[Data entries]

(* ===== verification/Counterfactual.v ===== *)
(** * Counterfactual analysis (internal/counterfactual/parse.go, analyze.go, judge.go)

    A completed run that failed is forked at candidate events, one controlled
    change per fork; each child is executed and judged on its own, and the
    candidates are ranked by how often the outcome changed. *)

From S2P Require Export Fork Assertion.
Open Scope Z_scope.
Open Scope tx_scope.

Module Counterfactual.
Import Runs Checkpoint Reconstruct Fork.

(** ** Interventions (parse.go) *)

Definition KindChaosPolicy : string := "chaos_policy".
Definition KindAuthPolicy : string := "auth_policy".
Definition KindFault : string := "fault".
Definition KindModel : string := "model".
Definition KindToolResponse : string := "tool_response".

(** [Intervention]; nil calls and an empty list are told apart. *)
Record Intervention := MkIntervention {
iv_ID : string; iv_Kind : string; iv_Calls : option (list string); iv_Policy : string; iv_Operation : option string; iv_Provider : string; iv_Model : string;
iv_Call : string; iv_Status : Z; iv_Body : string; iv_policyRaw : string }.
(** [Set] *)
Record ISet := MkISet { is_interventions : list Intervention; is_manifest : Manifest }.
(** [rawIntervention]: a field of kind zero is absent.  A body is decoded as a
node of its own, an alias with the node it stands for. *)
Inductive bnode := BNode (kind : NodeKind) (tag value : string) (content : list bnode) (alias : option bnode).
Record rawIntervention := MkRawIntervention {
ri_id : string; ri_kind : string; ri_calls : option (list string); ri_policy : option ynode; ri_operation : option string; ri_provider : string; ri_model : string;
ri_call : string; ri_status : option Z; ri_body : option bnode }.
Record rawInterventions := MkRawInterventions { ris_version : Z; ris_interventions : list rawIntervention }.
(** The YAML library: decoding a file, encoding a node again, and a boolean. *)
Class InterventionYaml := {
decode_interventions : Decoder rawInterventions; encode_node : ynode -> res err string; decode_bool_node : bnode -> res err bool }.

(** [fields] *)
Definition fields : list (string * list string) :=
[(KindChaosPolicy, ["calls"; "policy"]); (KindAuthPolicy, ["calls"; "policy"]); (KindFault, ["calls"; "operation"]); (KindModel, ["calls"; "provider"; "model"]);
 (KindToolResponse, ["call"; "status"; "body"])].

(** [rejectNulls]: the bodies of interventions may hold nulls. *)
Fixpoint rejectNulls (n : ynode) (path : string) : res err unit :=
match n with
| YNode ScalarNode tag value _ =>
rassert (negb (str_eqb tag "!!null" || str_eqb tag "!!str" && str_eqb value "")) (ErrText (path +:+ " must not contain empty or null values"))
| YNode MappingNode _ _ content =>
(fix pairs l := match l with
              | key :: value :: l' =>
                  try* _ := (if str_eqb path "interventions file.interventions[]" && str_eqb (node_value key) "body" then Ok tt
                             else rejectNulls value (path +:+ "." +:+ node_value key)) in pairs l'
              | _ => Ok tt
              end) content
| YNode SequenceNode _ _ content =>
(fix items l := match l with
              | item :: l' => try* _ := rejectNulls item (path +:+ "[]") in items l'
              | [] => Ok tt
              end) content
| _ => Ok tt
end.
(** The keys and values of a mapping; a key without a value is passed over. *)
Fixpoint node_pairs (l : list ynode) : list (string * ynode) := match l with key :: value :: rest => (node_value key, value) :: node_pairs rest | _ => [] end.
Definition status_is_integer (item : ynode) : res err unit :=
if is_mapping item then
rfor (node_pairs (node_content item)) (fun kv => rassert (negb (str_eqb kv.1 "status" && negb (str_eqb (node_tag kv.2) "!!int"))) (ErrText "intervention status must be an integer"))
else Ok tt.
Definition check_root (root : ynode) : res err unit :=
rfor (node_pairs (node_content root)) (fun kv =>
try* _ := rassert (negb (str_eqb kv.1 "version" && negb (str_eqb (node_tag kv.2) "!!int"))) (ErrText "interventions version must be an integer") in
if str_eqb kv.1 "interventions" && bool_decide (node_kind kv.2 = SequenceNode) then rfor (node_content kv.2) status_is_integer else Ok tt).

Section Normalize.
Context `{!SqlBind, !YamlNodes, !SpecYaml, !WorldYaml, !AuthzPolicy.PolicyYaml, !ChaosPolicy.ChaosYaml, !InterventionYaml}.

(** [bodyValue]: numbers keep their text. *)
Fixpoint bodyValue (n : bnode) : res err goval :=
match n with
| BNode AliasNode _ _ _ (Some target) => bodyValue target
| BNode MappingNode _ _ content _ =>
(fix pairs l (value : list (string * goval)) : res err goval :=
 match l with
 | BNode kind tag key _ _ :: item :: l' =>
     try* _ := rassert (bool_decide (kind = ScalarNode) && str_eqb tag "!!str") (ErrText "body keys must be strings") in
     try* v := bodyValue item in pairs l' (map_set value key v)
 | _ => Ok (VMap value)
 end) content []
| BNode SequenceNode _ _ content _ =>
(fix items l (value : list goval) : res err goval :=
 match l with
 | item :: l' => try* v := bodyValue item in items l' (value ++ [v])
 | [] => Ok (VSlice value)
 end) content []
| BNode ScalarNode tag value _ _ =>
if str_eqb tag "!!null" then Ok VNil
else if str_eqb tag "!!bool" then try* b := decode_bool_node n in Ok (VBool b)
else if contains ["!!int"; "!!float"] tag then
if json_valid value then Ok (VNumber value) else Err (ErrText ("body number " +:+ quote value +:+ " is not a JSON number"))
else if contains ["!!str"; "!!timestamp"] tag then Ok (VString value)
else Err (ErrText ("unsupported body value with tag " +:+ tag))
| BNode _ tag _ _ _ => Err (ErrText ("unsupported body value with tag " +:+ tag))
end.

TASK DETAILS: Every line containing the string "KindFault" is required; copy each such line from the data.

YOUR RESPONSE:
Definition KindFault : string := "fault".
[(KindChaosPolicy, ["calls"; "policy"]); (KindAuthPolicy, ["calls"; "policy"]); (KindFault, ["calls"; "operation"]); (KindModel, ["calls"; "provider"; "model"]);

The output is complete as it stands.